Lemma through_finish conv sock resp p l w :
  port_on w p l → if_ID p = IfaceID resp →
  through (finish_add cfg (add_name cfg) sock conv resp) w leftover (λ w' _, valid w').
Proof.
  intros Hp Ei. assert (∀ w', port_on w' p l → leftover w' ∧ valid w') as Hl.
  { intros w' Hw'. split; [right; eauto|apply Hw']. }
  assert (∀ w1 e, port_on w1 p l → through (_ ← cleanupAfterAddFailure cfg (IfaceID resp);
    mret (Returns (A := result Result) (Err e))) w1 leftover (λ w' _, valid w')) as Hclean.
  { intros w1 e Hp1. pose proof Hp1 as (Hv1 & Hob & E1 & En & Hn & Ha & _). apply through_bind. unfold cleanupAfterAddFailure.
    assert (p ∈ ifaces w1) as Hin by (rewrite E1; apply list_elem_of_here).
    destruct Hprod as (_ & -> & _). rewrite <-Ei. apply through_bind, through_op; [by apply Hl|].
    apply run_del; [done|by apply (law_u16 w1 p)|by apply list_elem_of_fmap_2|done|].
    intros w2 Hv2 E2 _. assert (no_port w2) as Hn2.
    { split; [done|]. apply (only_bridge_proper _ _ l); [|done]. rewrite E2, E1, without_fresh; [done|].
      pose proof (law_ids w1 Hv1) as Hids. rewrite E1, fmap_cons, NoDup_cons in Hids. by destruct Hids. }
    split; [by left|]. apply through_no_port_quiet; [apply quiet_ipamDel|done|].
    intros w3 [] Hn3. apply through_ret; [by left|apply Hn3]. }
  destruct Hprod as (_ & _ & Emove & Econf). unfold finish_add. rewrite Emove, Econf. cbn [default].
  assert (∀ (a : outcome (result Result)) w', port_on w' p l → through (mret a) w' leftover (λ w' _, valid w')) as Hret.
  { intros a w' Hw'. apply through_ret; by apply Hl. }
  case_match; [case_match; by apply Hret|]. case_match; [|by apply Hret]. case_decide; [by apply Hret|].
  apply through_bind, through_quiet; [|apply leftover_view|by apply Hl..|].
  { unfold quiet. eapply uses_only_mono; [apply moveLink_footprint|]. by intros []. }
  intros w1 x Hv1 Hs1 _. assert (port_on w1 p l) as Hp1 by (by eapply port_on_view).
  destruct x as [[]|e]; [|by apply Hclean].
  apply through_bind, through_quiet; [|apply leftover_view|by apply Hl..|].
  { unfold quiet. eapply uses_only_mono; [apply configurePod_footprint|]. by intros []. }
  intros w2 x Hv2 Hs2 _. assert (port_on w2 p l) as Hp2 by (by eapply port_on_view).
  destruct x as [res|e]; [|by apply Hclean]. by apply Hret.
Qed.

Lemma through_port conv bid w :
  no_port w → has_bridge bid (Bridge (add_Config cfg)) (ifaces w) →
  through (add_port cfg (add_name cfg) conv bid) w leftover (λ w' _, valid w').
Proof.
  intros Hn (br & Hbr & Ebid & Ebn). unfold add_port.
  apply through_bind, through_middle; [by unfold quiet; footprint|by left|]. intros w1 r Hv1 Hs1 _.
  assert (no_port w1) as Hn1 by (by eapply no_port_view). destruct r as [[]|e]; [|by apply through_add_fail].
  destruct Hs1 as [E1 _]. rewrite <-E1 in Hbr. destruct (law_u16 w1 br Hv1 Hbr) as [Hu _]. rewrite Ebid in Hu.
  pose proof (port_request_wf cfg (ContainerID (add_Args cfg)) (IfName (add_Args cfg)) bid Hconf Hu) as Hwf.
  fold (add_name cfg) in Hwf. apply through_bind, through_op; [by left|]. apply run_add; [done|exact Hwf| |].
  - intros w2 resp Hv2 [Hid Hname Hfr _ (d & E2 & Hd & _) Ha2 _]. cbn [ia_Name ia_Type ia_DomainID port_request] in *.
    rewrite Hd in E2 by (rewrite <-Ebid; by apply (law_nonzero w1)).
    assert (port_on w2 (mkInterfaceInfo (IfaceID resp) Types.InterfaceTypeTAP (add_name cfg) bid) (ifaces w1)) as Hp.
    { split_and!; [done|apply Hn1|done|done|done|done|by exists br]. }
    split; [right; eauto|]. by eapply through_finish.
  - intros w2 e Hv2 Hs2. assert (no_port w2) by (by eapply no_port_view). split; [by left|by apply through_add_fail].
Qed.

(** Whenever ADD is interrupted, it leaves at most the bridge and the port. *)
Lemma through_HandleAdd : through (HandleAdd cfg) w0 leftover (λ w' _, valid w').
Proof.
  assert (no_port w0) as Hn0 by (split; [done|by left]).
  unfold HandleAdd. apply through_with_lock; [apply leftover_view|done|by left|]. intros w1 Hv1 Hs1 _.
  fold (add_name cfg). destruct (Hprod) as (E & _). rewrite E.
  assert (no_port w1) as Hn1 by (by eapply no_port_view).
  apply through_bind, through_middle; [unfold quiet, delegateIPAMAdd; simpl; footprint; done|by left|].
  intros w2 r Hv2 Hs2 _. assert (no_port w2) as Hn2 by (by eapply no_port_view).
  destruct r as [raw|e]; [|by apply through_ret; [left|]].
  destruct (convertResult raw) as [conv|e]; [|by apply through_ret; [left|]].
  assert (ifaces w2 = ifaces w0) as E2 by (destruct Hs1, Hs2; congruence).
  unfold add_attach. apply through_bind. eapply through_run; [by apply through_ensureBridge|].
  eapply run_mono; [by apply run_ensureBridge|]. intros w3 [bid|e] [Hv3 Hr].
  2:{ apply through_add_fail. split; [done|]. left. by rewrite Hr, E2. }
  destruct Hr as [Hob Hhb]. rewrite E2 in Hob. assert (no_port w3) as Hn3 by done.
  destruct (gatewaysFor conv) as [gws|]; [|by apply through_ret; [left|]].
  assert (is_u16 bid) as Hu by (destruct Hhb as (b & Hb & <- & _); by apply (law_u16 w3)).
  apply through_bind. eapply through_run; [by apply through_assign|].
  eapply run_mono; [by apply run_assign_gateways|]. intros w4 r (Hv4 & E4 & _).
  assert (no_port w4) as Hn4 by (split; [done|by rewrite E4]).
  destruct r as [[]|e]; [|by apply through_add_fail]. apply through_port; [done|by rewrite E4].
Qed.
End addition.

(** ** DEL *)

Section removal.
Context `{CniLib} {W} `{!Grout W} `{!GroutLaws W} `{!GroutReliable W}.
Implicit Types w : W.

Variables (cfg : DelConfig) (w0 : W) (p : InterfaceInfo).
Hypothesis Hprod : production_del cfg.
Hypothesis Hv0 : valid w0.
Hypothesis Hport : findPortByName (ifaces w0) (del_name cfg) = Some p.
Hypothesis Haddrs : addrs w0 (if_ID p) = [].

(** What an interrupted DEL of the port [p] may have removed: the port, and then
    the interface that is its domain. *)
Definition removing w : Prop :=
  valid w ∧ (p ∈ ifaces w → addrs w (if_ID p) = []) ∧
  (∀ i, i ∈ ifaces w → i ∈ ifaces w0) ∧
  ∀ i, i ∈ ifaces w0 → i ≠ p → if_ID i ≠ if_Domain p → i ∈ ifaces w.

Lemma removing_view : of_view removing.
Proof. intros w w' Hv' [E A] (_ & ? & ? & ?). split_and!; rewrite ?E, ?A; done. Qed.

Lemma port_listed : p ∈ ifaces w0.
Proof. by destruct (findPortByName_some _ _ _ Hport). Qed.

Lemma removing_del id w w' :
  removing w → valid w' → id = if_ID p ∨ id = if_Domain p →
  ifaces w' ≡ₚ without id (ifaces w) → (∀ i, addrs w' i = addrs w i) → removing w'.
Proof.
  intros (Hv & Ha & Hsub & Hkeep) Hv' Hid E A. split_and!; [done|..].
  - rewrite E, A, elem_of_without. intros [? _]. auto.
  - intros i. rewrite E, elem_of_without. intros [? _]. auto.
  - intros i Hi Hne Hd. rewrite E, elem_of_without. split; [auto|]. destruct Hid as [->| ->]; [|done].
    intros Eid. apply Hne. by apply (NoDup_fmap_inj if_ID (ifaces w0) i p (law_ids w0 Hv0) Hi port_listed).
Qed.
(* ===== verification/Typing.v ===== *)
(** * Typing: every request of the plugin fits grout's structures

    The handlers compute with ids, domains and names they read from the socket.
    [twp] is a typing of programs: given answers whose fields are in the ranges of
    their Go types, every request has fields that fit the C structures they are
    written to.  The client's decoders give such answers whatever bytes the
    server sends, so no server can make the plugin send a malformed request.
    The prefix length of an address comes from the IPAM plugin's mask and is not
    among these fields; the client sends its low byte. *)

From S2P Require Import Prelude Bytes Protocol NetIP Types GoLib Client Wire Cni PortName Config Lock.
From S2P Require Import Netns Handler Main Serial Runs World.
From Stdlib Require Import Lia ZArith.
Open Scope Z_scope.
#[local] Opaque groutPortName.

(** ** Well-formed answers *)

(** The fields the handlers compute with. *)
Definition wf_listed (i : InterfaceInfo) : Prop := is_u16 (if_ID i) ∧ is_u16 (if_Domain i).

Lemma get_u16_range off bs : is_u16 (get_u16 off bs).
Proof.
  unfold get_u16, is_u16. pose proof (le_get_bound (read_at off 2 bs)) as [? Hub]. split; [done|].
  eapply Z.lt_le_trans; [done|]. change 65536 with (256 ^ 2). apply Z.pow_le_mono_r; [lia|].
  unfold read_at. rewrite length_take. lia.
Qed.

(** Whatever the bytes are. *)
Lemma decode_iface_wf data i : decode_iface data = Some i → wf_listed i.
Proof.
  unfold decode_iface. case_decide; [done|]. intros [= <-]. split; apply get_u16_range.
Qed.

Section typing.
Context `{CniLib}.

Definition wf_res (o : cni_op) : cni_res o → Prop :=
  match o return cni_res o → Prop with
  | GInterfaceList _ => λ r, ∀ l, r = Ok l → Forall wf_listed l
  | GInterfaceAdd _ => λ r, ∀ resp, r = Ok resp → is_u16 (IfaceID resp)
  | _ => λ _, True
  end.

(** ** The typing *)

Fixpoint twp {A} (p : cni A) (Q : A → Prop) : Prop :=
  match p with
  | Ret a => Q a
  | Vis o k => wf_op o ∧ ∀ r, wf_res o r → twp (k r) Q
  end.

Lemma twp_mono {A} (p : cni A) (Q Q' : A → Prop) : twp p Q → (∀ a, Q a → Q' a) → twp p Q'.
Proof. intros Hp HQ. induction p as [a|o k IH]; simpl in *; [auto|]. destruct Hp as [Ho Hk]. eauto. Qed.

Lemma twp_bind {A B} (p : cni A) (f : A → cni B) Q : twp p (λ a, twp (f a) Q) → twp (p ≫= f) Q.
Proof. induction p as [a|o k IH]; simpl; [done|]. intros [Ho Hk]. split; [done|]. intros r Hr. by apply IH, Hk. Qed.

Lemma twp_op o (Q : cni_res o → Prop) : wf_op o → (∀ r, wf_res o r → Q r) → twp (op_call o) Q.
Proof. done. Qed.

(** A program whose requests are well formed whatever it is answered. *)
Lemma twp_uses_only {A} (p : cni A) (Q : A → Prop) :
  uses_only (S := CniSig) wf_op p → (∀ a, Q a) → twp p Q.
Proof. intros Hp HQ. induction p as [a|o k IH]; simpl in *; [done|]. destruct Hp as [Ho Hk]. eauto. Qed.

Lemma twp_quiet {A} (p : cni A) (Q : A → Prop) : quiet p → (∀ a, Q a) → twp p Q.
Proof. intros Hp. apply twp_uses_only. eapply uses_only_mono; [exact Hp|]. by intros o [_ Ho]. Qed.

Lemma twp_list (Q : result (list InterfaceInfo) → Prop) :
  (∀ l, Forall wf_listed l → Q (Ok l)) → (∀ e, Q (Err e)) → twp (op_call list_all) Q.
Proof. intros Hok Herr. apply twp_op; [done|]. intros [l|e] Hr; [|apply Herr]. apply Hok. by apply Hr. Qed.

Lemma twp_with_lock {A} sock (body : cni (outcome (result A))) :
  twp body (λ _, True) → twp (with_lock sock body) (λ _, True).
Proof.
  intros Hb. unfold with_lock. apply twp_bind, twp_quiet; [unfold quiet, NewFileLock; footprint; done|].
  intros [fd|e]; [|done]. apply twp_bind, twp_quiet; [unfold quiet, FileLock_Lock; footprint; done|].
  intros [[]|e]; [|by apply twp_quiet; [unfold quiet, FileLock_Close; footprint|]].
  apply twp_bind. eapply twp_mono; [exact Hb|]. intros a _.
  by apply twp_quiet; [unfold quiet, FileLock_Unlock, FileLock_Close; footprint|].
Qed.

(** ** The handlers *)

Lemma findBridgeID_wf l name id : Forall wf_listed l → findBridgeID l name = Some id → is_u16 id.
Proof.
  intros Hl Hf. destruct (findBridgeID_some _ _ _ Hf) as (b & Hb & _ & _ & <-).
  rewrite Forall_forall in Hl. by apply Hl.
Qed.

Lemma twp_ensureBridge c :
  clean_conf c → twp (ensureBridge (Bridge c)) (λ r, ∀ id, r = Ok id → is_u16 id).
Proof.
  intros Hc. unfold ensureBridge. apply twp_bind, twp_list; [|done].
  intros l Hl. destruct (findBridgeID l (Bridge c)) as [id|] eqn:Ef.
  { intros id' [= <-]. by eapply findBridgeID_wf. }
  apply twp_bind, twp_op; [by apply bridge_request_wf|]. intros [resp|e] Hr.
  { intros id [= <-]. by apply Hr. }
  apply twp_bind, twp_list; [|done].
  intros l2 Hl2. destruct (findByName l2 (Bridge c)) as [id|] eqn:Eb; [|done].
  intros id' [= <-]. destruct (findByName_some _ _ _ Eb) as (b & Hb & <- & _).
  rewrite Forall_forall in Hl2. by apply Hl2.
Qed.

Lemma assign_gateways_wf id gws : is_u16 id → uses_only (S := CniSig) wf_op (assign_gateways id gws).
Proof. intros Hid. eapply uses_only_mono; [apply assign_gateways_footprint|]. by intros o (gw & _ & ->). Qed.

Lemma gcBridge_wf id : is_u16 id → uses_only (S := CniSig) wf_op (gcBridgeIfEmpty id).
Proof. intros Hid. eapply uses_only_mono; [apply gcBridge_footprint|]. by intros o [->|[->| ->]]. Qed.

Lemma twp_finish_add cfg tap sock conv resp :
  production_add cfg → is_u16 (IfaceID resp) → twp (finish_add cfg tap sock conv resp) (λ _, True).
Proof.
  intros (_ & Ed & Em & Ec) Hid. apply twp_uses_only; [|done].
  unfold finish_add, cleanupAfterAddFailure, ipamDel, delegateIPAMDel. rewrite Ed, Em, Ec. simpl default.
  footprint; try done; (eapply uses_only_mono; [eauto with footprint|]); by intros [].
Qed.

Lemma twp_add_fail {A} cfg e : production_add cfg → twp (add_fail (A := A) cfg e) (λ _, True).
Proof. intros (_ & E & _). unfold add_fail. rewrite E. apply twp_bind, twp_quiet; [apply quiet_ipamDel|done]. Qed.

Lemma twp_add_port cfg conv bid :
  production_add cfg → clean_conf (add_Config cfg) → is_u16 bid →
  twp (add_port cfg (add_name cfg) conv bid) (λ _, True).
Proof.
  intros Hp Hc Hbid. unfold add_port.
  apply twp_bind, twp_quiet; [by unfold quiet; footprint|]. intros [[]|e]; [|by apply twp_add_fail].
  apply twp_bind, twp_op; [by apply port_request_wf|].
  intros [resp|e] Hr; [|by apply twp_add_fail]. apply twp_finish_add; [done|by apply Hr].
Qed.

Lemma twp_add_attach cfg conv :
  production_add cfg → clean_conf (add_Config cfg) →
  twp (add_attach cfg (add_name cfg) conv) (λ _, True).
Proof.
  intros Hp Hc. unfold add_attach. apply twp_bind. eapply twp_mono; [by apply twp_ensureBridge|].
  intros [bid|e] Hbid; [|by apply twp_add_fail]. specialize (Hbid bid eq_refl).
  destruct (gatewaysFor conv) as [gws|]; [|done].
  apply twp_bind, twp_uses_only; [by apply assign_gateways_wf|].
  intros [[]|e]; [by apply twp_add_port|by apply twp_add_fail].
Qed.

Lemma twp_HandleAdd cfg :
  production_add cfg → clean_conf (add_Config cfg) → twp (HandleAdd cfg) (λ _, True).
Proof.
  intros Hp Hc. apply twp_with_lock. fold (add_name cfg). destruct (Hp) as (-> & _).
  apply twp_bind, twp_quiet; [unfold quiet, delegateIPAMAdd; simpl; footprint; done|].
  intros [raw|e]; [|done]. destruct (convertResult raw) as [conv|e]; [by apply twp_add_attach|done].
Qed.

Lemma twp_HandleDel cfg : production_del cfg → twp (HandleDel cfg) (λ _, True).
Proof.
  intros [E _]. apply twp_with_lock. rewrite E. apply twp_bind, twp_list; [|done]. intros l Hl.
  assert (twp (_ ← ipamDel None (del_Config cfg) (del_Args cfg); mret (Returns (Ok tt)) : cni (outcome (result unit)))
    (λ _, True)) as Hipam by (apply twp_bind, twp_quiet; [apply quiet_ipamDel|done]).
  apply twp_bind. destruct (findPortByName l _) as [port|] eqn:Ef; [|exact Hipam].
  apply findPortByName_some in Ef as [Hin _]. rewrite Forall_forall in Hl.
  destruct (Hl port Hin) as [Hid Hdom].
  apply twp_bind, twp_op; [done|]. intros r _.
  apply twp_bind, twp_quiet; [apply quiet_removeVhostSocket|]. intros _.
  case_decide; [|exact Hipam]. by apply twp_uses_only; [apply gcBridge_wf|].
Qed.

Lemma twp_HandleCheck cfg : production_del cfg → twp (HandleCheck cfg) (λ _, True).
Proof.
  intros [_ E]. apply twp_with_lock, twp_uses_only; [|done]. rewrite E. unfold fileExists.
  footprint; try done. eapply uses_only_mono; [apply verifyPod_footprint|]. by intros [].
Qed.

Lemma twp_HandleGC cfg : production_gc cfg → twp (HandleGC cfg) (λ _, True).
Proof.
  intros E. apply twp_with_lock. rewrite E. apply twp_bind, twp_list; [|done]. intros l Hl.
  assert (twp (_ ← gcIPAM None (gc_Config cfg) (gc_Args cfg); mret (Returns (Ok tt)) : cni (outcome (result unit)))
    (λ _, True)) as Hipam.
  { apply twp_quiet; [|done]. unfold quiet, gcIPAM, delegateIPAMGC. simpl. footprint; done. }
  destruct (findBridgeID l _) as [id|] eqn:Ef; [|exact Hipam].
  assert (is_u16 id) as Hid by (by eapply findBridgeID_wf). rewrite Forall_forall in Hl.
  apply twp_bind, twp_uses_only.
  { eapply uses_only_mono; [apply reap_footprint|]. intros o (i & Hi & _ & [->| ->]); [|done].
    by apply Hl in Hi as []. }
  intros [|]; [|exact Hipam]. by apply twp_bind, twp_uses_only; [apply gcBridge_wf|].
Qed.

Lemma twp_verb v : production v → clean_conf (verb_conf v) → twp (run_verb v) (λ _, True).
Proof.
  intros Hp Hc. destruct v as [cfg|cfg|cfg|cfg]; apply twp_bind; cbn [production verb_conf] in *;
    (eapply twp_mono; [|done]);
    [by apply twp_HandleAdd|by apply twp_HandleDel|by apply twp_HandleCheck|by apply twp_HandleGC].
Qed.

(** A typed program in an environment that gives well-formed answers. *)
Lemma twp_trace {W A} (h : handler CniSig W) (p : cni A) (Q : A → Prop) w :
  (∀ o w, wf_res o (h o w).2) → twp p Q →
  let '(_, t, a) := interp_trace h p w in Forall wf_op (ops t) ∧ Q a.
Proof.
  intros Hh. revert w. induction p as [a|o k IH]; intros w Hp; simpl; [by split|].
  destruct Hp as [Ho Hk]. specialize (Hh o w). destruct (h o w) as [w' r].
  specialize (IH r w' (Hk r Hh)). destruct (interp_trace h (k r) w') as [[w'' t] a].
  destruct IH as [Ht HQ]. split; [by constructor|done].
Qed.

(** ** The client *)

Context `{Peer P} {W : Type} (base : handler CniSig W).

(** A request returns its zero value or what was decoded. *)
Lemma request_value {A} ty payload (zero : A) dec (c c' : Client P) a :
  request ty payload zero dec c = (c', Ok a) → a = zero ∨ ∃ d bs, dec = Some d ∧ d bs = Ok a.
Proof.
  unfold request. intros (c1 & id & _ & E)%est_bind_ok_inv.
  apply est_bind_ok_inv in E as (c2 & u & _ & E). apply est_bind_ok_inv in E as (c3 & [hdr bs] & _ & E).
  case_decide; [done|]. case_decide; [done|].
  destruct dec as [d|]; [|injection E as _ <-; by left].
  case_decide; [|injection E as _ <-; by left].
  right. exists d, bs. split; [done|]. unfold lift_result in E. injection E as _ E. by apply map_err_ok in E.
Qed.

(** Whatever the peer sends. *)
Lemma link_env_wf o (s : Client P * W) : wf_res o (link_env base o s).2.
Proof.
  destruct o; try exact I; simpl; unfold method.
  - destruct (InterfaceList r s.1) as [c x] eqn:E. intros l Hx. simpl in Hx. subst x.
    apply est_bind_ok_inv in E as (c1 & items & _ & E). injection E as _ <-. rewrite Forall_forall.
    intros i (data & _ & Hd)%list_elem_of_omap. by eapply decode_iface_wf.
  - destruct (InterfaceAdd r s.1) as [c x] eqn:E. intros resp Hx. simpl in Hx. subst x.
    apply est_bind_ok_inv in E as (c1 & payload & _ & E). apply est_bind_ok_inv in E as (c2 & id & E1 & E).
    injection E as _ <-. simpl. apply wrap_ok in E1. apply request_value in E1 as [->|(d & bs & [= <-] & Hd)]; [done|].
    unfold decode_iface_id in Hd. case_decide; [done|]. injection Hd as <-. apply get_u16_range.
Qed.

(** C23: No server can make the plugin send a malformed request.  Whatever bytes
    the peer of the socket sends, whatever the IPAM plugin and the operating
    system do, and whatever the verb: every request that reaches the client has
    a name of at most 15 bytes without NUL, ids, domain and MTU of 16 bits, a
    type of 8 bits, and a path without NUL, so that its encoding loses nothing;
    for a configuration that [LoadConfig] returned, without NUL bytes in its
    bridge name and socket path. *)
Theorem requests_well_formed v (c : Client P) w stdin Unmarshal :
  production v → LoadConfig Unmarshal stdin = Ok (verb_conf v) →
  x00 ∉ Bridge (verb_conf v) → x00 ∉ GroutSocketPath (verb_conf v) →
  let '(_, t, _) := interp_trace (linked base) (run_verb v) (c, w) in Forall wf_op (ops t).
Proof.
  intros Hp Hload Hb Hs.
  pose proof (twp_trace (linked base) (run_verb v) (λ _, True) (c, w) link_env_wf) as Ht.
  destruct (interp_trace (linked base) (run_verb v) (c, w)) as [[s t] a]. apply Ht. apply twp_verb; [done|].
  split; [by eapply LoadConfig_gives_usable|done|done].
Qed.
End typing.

Problem description> Copy out the lines above exactly, beginning at the one that contains "[by apply twp_HandleAdd|by" and ending at the one that contains "destruct Hp as [Ho Hk]. specialize".

Result>
    [by apply twp_HandleAdd|by apply twp_HandleDel|by apply twp_HandleCheck|by apply twp_HandleGC].
Qed.

(** A typed program in an environment that gives well-formed answers. *)
Lemma twp_trace {W A} (h : handler CniSig W) (p : cni A) (Q : A → Prop) w :
  (∀ o w, wf_res o (h o w).2) → twp p Q →
  let '(_, t, a) := interp_trace h p w in Forall wf_op (ops t) ∧ Q a.
Proof.
  intros Hh. revert w. induction p as [a|o k IH]; intros w Hp; simpl; [by split|].
  destruct Hp as [Ho Hk]. specialize (Hh o w). destruct (h o w) as [w' r].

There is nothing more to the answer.